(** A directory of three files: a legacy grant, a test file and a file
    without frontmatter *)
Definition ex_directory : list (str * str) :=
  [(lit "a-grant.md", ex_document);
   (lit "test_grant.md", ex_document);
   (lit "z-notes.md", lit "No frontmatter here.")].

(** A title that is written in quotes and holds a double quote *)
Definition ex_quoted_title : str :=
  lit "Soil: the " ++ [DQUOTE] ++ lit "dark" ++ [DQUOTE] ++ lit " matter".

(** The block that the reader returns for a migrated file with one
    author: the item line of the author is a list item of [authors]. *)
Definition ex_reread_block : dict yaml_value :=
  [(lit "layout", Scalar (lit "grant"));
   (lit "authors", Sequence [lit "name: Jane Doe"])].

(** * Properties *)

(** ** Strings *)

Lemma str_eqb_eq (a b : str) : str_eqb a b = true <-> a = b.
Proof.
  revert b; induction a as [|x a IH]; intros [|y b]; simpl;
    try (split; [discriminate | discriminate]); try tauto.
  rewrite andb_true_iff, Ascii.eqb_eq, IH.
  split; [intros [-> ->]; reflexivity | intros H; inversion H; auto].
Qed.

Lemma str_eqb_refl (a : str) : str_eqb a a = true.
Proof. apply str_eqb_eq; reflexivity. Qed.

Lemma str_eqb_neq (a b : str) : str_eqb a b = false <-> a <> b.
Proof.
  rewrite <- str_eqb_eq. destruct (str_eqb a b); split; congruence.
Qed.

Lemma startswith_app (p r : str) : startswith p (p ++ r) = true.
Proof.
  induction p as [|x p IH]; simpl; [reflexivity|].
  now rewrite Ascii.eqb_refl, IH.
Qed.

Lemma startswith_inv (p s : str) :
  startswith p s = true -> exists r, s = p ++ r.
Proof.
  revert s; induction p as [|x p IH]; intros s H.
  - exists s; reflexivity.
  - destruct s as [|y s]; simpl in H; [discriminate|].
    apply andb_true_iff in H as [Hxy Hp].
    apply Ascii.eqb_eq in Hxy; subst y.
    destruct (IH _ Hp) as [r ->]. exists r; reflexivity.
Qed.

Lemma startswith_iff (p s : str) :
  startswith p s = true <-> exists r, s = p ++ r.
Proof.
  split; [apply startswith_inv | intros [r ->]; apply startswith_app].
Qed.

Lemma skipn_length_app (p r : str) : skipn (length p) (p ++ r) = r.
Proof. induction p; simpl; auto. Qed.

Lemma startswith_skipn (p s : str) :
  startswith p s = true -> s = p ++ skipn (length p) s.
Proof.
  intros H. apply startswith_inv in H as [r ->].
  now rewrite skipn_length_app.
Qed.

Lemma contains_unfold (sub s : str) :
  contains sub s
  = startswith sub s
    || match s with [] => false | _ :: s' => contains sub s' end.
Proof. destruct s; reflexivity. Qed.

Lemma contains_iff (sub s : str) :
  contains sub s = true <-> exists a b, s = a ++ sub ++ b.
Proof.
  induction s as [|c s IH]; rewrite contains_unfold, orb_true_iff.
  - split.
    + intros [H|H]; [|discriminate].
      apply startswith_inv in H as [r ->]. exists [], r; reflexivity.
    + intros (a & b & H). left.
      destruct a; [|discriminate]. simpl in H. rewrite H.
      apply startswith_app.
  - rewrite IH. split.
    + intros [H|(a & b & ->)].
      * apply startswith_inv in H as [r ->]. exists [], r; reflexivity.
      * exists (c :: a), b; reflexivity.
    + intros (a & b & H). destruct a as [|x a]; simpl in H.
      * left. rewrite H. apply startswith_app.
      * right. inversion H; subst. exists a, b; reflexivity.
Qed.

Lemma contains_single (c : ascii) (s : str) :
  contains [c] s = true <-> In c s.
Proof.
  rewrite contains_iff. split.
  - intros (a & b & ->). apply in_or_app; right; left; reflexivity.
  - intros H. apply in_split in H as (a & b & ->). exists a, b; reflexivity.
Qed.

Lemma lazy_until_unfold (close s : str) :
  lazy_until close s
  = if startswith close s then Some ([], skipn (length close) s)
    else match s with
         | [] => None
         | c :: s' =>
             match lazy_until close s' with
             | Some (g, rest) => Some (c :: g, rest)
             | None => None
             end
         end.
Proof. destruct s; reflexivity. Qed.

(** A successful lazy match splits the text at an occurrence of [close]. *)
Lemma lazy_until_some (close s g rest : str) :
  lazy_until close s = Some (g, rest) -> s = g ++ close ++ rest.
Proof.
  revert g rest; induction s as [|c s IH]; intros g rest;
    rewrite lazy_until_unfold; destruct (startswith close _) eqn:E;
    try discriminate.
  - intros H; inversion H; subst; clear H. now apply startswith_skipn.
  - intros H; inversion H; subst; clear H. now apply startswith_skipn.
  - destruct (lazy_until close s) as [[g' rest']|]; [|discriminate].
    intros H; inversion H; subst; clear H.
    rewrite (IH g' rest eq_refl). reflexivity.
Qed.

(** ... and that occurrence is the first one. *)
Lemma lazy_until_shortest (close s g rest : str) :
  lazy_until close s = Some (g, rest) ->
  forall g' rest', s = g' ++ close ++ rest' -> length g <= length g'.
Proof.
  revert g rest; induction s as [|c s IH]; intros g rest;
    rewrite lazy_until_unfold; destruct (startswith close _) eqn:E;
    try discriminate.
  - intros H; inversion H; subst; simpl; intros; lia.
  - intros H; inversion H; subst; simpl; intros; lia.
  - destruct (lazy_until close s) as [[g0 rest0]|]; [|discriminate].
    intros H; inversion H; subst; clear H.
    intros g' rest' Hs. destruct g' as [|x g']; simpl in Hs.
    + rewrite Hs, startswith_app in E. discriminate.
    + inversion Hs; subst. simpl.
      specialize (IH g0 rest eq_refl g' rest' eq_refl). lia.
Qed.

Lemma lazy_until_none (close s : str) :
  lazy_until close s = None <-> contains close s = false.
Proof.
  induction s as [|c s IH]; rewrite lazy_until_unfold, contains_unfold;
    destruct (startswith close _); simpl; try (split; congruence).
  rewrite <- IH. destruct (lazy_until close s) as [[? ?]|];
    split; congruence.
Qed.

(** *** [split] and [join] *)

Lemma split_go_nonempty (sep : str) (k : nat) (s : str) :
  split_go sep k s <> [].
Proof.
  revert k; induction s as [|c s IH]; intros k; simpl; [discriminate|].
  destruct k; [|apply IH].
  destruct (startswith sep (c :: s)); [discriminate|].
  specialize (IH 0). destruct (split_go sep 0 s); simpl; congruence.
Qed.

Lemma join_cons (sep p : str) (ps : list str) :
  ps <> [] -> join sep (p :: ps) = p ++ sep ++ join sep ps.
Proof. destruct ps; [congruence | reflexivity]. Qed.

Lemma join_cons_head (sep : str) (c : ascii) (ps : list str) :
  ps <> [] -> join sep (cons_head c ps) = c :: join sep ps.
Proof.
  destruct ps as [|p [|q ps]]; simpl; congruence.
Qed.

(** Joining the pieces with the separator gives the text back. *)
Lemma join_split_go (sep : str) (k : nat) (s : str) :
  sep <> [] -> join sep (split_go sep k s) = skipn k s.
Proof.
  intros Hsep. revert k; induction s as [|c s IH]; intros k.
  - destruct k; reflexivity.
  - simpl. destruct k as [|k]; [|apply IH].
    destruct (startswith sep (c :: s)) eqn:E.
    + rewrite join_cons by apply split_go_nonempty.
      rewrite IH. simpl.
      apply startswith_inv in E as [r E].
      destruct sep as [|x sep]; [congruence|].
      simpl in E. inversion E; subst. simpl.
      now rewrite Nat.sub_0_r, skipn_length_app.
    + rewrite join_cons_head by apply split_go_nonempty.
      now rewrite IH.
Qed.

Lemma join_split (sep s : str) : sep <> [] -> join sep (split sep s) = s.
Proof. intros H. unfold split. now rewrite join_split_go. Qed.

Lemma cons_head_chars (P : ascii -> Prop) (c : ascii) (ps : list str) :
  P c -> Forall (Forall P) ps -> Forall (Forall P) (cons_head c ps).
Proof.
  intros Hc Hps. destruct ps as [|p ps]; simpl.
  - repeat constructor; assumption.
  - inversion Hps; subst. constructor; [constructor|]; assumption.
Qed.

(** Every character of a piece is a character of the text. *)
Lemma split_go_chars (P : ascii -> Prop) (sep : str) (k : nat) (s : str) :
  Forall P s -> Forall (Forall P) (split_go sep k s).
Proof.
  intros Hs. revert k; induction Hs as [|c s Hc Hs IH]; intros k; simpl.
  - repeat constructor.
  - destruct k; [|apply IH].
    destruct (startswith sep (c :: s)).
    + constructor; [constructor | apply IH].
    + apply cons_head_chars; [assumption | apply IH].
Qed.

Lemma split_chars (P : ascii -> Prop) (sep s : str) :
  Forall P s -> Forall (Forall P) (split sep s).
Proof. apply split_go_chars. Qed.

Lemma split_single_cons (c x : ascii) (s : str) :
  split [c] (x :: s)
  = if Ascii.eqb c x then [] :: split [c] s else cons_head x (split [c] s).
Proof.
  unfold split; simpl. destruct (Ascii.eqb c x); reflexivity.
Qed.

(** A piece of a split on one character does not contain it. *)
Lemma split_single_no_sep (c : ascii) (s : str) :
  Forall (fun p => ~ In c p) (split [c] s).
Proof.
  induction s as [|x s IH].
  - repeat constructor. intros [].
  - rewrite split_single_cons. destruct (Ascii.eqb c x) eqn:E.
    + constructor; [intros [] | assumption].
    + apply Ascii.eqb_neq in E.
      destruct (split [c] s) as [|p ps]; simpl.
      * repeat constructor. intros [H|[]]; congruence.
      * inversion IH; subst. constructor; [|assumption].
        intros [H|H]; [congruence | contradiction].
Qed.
--
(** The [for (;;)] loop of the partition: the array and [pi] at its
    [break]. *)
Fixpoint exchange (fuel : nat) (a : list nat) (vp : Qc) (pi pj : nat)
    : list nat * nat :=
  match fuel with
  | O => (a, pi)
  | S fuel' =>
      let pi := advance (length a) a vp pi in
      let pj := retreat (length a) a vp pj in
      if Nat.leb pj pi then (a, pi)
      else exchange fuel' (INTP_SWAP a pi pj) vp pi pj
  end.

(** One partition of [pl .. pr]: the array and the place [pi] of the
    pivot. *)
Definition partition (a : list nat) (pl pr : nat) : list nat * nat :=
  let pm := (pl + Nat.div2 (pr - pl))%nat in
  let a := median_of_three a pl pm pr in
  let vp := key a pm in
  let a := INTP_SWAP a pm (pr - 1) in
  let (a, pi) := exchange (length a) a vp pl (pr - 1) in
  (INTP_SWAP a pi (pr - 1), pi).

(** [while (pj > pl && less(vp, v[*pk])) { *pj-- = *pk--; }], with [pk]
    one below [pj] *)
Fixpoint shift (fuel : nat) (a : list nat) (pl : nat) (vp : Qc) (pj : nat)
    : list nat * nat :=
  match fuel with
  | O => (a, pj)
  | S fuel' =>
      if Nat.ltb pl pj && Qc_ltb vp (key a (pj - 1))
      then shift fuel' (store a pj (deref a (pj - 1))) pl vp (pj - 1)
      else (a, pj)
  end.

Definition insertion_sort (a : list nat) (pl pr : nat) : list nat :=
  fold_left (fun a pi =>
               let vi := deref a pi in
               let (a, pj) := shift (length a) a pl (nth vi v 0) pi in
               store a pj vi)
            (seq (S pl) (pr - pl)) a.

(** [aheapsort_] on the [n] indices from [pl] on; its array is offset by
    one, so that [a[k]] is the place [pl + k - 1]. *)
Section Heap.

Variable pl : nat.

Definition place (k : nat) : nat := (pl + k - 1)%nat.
--
▶ _Your assignment_
Given the records above, reproduce precisely and only the lines between the line holding "startswith sub s" and the line holding "(** ... and that", inclusive.

▶ _Response to this task_
  = startswith sub s
    || match s with [] => false | _ :: s' => contains sub s' end.
Proof. destruct s; reflexivity. Qed.

Lemma contains_iff (sub s : str) :
  contains sub s = true <-> exists a b, s = a ++ sub ++ b.
Proof.
  induction s as [|c s IH]; rewrite contains_unfold, orb_true_iff.
  - split.
    + intros [H|H]; [|discriminate].
      apply startswith_inv in H as [r ->]. exists [], r; reflexivity.
    + intros (a & b & H). left.
      destruct a; [|discriminate]. simpl in H. rewrite H.
      apply startswith_app.
  - rewrite IH. split.
    + intros [H|(a & b & ->)].
      * apply startswith_inv in H as [r ->]. exists [], r; reflexivity.
      * exists (c :: a), b; reflexivity.
    + intros (a & b & H). destruct a as [|x a]; simpl in H.
      * left. rewrite H. apply startswith_app.
      * right. inversion H; subst. exists a, b; reflexivity.
Qed.

Lemma contains_single (c : ascii) (s : str) :
  contains [c] s = true <-> In c s.
Proof.
  rewrite contains_iff. split.
  - intros (a & b & ->). apply in_or_app; right; left; reflexivity.
  - intros H. apply in_split in H as (a & b & ->). exists a, b; reflexivity.
Qed.

Lemma lazy_until_unfold (close s : str) :
  lazy_until close s
  = if startswith close s then Some ([], skipn (length close) s)
    else match s with
         | [] => None
         | c :: s' =>
             match lazy_until close s' with
             | Some (g, rest) => Some (c :: g, rest)
             | None => None
             end
         end.
Proof. destruct s; reflexivity. Qed.

(** A successful lazy match splits the text at an occurrence of [close]. *)
Lemma lazy_until_some (close s g rest : str) :
  lazy_until close s = Some (g, rest) -> s = g ++ close ++ rest.
Proof.
  revert g rest; induction s as [|c s IH]; intros g rest;
    rewrite lazy_until_unfold; destruct (startswith close _) eqn:E;
    try discriminate.
  - intros H; inversion H; subst; clear H. now apply startswith_skipn.
  - intros H; inversion H; subst; clear H. now apply startswith_skipn.
  - destruct (lazy_until close s) as [[g' rest']|]; [|discriminate].
    intros H; inversion H; subst; clear H.
    rewrite (IH g' rest eq_refl). reflexivity.
Qed.

(** ... and that occurrence is the first one. *)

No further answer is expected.